- **Instructions for the task**: Your answer consists of the lines in the data that contain "with". Copy each of them.

********

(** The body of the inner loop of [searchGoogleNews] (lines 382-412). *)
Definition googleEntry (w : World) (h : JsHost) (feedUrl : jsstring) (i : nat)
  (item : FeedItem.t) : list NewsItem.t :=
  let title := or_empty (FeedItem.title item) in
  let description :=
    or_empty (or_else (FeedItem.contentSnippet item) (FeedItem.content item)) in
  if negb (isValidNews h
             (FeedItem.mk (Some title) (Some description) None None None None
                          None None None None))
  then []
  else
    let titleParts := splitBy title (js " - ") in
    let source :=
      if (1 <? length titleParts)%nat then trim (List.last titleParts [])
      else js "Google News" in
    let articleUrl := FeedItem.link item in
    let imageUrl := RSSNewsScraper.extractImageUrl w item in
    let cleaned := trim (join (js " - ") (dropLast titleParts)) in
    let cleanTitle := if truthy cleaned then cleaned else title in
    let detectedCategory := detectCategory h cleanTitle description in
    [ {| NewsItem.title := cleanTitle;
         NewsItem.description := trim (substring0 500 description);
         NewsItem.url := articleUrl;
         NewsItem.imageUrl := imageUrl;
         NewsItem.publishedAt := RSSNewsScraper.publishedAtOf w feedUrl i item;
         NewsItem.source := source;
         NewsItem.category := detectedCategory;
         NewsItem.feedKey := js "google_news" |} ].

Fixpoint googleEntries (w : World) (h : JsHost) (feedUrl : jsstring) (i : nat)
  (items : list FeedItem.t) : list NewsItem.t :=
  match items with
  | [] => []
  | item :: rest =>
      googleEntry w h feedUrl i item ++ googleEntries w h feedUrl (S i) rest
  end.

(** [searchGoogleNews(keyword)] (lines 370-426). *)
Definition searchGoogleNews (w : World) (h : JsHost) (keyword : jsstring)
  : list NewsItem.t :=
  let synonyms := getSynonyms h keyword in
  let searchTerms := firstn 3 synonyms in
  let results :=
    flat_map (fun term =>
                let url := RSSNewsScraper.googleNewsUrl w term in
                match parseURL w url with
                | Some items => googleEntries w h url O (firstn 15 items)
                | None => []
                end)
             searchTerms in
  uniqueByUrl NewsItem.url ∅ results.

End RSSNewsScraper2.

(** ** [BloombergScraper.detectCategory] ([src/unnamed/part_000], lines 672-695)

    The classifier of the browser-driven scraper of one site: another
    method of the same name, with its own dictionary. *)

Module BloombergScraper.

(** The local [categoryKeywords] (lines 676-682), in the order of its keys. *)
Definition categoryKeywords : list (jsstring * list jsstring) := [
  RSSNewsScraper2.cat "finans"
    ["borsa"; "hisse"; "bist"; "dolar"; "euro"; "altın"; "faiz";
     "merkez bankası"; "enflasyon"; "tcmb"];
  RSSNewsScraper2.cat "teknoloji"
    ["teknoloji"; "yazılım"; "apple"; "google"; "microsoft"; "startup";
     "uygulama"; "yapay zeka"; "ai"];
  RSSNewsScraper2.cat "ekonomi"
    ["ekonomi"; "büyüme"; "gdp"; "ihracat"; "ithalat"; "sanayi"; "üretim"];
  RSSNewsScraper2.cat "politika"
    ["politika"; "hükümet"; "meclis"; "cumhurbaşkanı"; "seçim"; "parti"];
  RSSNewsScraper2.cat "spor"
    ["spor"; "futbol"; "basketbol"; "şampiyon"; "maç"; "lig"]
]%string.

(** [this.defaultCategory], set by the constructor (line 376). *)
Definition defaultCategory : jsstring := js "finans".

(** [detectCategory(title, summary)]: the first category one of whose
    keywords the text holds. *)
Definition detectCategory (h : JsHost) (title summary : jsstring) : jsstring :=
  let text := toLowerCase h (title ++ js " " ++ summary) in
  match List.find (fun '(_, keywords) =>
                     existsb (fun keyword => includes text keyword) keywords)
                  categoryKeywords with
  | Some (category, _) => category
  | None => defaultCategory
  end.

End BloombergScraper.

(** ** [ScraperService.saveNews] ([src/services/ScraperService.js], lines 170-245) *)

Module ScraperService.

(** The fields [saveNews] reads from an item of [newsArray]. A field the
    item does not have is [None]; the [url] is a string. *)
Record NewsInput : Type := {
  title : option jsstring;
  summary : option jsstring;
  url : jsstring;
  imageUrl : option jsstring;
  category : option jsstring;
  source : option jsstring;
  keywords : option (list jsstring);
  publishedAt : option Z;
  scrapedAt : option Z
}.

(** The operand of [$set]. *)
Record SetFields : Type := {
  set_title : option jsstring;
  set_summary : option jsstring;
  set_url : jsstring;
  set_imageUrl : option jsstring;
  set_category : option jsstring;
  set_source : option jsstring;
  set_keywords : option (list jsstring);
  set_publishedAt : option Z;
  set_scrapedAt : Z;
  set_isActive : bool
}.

********

- **Answer to this task**:
  match items with
                match parseURL w url with
    method of the same name, with its own dictionary. *)
                  categoryKeywords with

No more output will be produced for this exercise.